Nobody can see into the future, but the blood that courses through your veins may hold some important secrets about your future health – or lack thereof.

In a new study, researchers have identified 14 biomarkers in human blood that are linked with all-cause mortality, and which may help scientists to predict risk of death in patients within five to 10 years.

"If we can identify vulnerable elderly people with this blood-based measurement, then the next step is to anticipate this vulnerability," explains molecular epidemiologist and ageing researcher Eline Slagboom from Leiden University Medical Centre in the Netherlands.

As it stands, predictions of mortality in elderly patients become comparatively robust in a patient's final year of life, due to the amount of available clinical data on the person, giving an enhanced ability to estimate their health and prognosis in the short term.

But what about longer-term predictions attempting to peer further into a patient's future? That's where it gets trickier.

"There is no consensus on the ultimate set of predictors of longer-term (5–10 years) mortality risk," Slagboom and her team explain in their new paper, noting that conventional risk factors for mortality in middle age – such as blood pressure and cholesterol – don't actually correspond with risk in older, elderly patients.

In an attempt to complete the picture, the team searched through blood samples from 44,168 individuals in 12 different cohorts. The participants were aged between 18 and 109, and were of European descent.

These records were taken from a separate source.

(* ===== verification/BlockGroupTheorems.v ===== *)
(** * mqfs: theorems on block groups *)

From S2P Require Import Prelude BlockGroup BlockGroupFacts.

(** Blocks and pairs of a group and a cluster are two names of the same thing:
    the group of a block contains it, whichever way it is computed; the block is
    in the cluster at the offset; the first block of a cluster that exists has
    that group and offset. *)
Theorem group_and_offset_roundtrip sbi :
  geo_ok sbi ->
  (forall b, fs_block sbi b -> let '(g, o) := ext4_get_group_no_and_offset sbi b in
     0 <= g < s_groups_count sbi /\ 0 <= o < s_clusters_per_group sbi /\
     ext4_get_group_number sbi b = g /\ (forall g', ext4_block_in_group sbi b g' = true <-> g' = g) /\
     ext4_group_first_block_no sbi g + EXT4_C2B sbi o <= b < ext4_group_first_block_no sbi g + EXT4_C2B sbi (o + 1)) /\
  (forall g o, 0 <= g < s_groups_count sbi -> 0 <= o < s_clusters_per_group sbi ->
     fs_block sbi (ext4_group_first_block_no sbi g + EXT4_C2B sbi o) ->
     ext4_get_group_no_and_offset sbi (ext4_group_first_block_no sbi g + EXT4_C2B sbi o) = (g, o)).
Proof.
  intros G. pose proof (bpg_pos _ G) as Hb. pose proof (ratio_pos _ G) as Hr. pose proof (geo_bpg _ G) as Eb.
  assert (Hoff : forall b, fs_block sbi b -> (ext4_get_group_no_and_offset sbi b).2 =
            ((b - s_first_data_block sbi) mod s_blocks_per_group sbi) / s_cluster_ratio sbi).
  { intros b [H1 H2]. unfold ext4_get_group_no_and_offset. cbn [snd]. pose proof (geo_total _ G). pose proof (geo_first _ G).
    rewrite (wrap_small 64) by lia. apply (b2c_div sbi G). }
  split.
  - intros b Hfs. destruct (group_number_spec sbi G b Hfs) as [En Eg]. specialize (Hoff b Hfs).
    destruct (ext4_get_group_no_and_offset sbi b) as [g o]. cbn [fst snd] in *. subst g o.
    set (x := b - s_first_data_block sbi) in *. set (q := x / s_blocks_per_group sbi) in *. set (m := x mod s_blocks_per_group sbi).
    pose proof (Z.div_mod x (s_blocks_per_group sbi) ltac:(lia)) as Hd. fold q m in Hd. pose proof (Z.mod_pos_bound x _ Hb) as Hm. fold m in Hm.
    pose proof (geo_count _ G). destruct Hfs as [H1 H2]. pose proof (geo_groups _ G).
    assert (Hq : 0 <= q < s_groups_count sbi) by (split; [apply Z.div_pos; lia|apply Z.div_lt_upper_bound; [lia|]; nia]).
    assert (Ho : 0 <= m / s_cluster_ratio sbi < s_clusters_per_group sbi) by (split; [apply Z.div_pos; lia|apply Z.div_lt_upper_bound; [lia|]; nia]).
    split_and!; [lia|lia|lia|lia|done| | |].
    + intros g'. unfold ext4_block_in_group. rewrite Z.eqb_eq, En. split; congruence.
    + rewrite (first_block_spec sbi G) by done. rewrite (c2b_mul sbi G). unfold group_start. pose proof (Z.mul_div_le m _ Hr). lia.
    + rewrite (first_block_spec sbi G) by done. rewrite (c2b_mul sbi G). unfold group_start. pose proof (Z.mul_succ_div_gt m _ Hr). nia.
  - intros g o Hg Ho Hfs. specialize (Hoff _ Hfs). destruct (group_number_spec sbi G _ Hfs) as [_ Eg].
    rewrite (surjective_pairing (ext4_get_group_no_and_offset sbi _)), Eg, Hoff.
    rewrite (first_block_spec sbi G), (c2b_mul sbi G) by done. unfold group_start.
    replace (s_first_data_block sbi + g * s_blocks_per_group sbi + o * s_cluster_ratio sbi - s_first_data_block sbi)
      with (o * s_cluster_ratio sbi + g * s_blocks_per_group sbi) by lia.
    assert (Hlt : 0 <= o * s_cluster_ratio sbi < s_blocks_per_group sbi) by nia.
    rewrite Z.div_add, Z.mod_add, (Z.div_small (_ * _)), (Z.mod_small (_ * _)), Z.div_mul by lia. done.
Qed.
Lemma load_at L x s n :
  at_ L x s -> g ∉ L -> b_locked x = true -> b_reading x = false -> buf_ok P (x <| b_locked := false |>) -> refs x = n + 1 ->
  runs (load_bitmap desc g blk) s (fun r s' => read_post L n r s' \/ pending L n r s').
Proof.
  intros Ha Hl Hlk Hrd [_ H2 _ H4] Hn. change (bits_ok (b_data x)) in H4.
  change (b_verified x = true -> bitmap_uptodate x = true /\ (accepted (b_data x) \/ P)) in H2. unfold load_bitmap. rstep. eapply get_buf_at; [done|].
  destruct (bitmap_uptodate x) eqn:Eu in |- *.
  { rstep. eapply unlock_buffer_at; [done|done|]. intros s1 Ha1. eapply runs_conseq; [eapply (verify_at L); [exact Ha1|done| | |done]|by left].
    - split; [done|exact H2|cbn; congruence|exact H4].
    - done. }
  assert (Hv : b_verified x = false) by (destruct (b_verified x) eqn:E; [destruct (H2 eq_refl); congruence|done]).
  rstep. apply (lock_group_at L x); [done|done|]. intros s1 Ha1. rstep. rstep. rewrite (at_sbi _ _ _ Ha1).
  destruct (ext4_has_group_desc_csum (sbi s0) && _) eqn:Euc.
  - apply andb_true_iff in Euc as [Euc1 Euc2]. apply negb_true_iff, Z.eqb_neq in Euc2. assert (Hui : uninit) by by split.
    destruct (Z.eqb_spec g 0).
    + rstep. eapply unlock_group_at; [done|done|]. intros s2 Ha2. rstep. eapply unlock_buffer_at; [done|done|]. intros s3 Ha3. unfold out_bitmap. rstep.
      eapply upd_buf_at; [exact Ha3|]. intros s4 Ha4. apply runs_ret. left. eexists. split_and!; [exact Ha4| |done|unfold refs in *; destruct x; cbn in *; subst; lia].
      split; [done|cbn; congruence|cbn; congruence|exact H4].
    + rstep. apply (runs_conseq _ _ (fun r s' => exists bm, at_ ({[g]} ∪ L) (x <| b_data := bm |>) s' /\ bits_ok bm /\
        (r = 0 /\ accepted bm \/ r < 0 /\ unmade))).
      { pose proof (Hinit Hui) as Hi. unfold ext4_init_block_bitmap. case_eq (ext4_group_desc_csum_verify g desc); intros Hc; cbn [negb].
        - rstep. rstep. rewrite (at_sbi _ _ _ Ha1). rstep. eapply get_buf_at; [done|].
          destruct (proj1 (runs_elim _ _ _) (Hi Hc _ H4)) as (r & bm & Ei & Hres & Hbm). rewrite Ei. rstep. eapply upd_buf_at; [done|]. intros s2 Ha2.
          apply runs_ret. exists bm. split_and!; [exact Ha2|exact Hbm|]. destruct Hres as [->|[? ?]]; [left|right].
          + split; [done|]. right. split; [done|]. by exists (b_data x).
          + split; [done|]. split; [done|]. by right.
        - rstep. apply (mark_corrupted_at ({[g]} ∪ L) x); [done|done|]. intros s2 Ha2. apply runs_ret. exists (b_data x).
          split_and!; [by destruct x|done|right]. split; [done|]. split; [done|]. by left. }
      intros r s2 (bm & Ha2 & Hbm & Hres).
      rstep. eapply upd_buf_at; [exact Ha2|]. intros s3 Ha3. rstep. eapply unlock_group_at; [done|done|]. intros s4 Ha4.
      rstep. eapply unlock_buffer_at; [done|done|]. intros s5 Ha5. destruct Hres as [[-> Hacc]|[Hneg Hun]].
      * cbn [negb Z.eqb]. eapply runs_conseq; [eapply (verify_at L); [exact Ha5|done| |done|done]|by left].
        split; [done| |cbn; congruence|exact Hbm]. intros _. split; [done|]. left. exact Hacc.
      * destruct (Z.eqb_spec r 0); [lia|]. cbn [negb]. unfold out_bitmap. rstep. eapply upd_buf_at; [exact Ha5|]. intros s6 Ha6. apply runs_ret. left.
        eexists. split_and!; [exact Ha6| |done|unfold refs in *; destruct x; cbn in *; subst; lia].
        split; [done| |cbn; congruence|exact Hbm]. intros _. split; [done|]. right. by right.
  - rstep. eapply unlock_group_at; [done|done|]. intros s2 Ha2. rstep. eapply get_buf_at; [done|]. destruct (b_uptodate x) eqn:Eup.
    + rstep. eapply upd_buf_at; [done|]. intros s3 Ha3. rstep. eapply unlock_buffer_at; [done|done|]. intros s4 Ha4.
      eapply runs_conseq; [eapply (verify_at L); [exact Ha4|done| | |done]|by left].
      * split; [done|cbn; congruence|cbn; congruence|exact H4].
      * split_and!; [done|done|]. unfold bitmap_uptodate. cbn. by rewrite Eup.
    + rstep. eapply upd_buf_at; [done|]. intros s3 Ha3. rstep. eapply upd_buf_at; [exact Ha3|]. intros s4 Ha4. rstep. eapply upd_buf_at; [exact Ha4|].
      intros s5 Ha5. apply runs_ret. right. split; [done|]. eexists. split_and!; [exact Ha5| |done|done|done|unfold refs in *; destruct x; cbn in *; subst; lia].
      split; [done|cbn; congruence|intros _; unfold bitmap_uptodate; cbn; by rewrite Eup|exact H4].
Qed.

In follow-up studies, 5,512 of these participants were found to have died.

Looking through the data – which contained measurements on 226 metabolic biomarkers in the participants' blood – the researchers identified 14 biomarkers independently associated with mortality.

To gauge how well these biomarkers might indicate actual risk of death, the researchers analysed them against a cohort of over 7,600 Finnish patients who were studied in 1997.

Of this cohort, 1,213 of the participants died during follow-up, and the 14 biomarkers 'predicted' their deaths within five to 10 years with approximately 83 percent accuracy, beating out predictions with conventional risk factors, which were less accurate.

"These biomarkers clearly improve risk prediction of five and 10-year mortality as compared to conventional risk factors across all ages," the researchers write.

"These results suggest that metabolic biomarker profiling could potentially be used to guide patient care, if further validated in relevant clinical settings."

If that validation comes, this could be a hugely powerful tool in the future to help guide health practitioners, but experts commenting on the study say a lot more work is needed before this kind of test could be used in clinical environments.

"We'd need to see: validation to ensure repeatability in different labs, production of reference samples to test this on an ongoing basis, work to make the individual score possible, validation in other cohorts and validation of all components of the panel," says neurologist Amanda Heslegrave from the UK Dementia Research Institute at University College London, who wasn't involved with the study.

"So, it's an exciting step, but it's not ready yet."

It's also worth noting that the research only involved participants with a European background, so the findings may not reliably speak to the future health of people with different ethnicities.

The researchers also acknowledge that the number of biomarkers captured in their platform so far is "only a fraction of the metabolites in the human serum", meaning future efforts with more advanced spectrometry systems should inevitably provide a more robust predictor.

Despite those limitations, it's clear this line of enquiry could bring us information about the potential health and prospects of patients – forecasting up to a decade away, and perhaps even further into their future, one day.

"We want to tackle the vulnerability of people's health that is hidden and that doctors cannot see from the outside," Slagboom told TIME.

"I am still surprised by the fact that in a group of people you can take one blood sample at one point of time in their life, and that would say anything meaningful about their five to 10 year mortality risk."

The findings are reported in Nature Communications.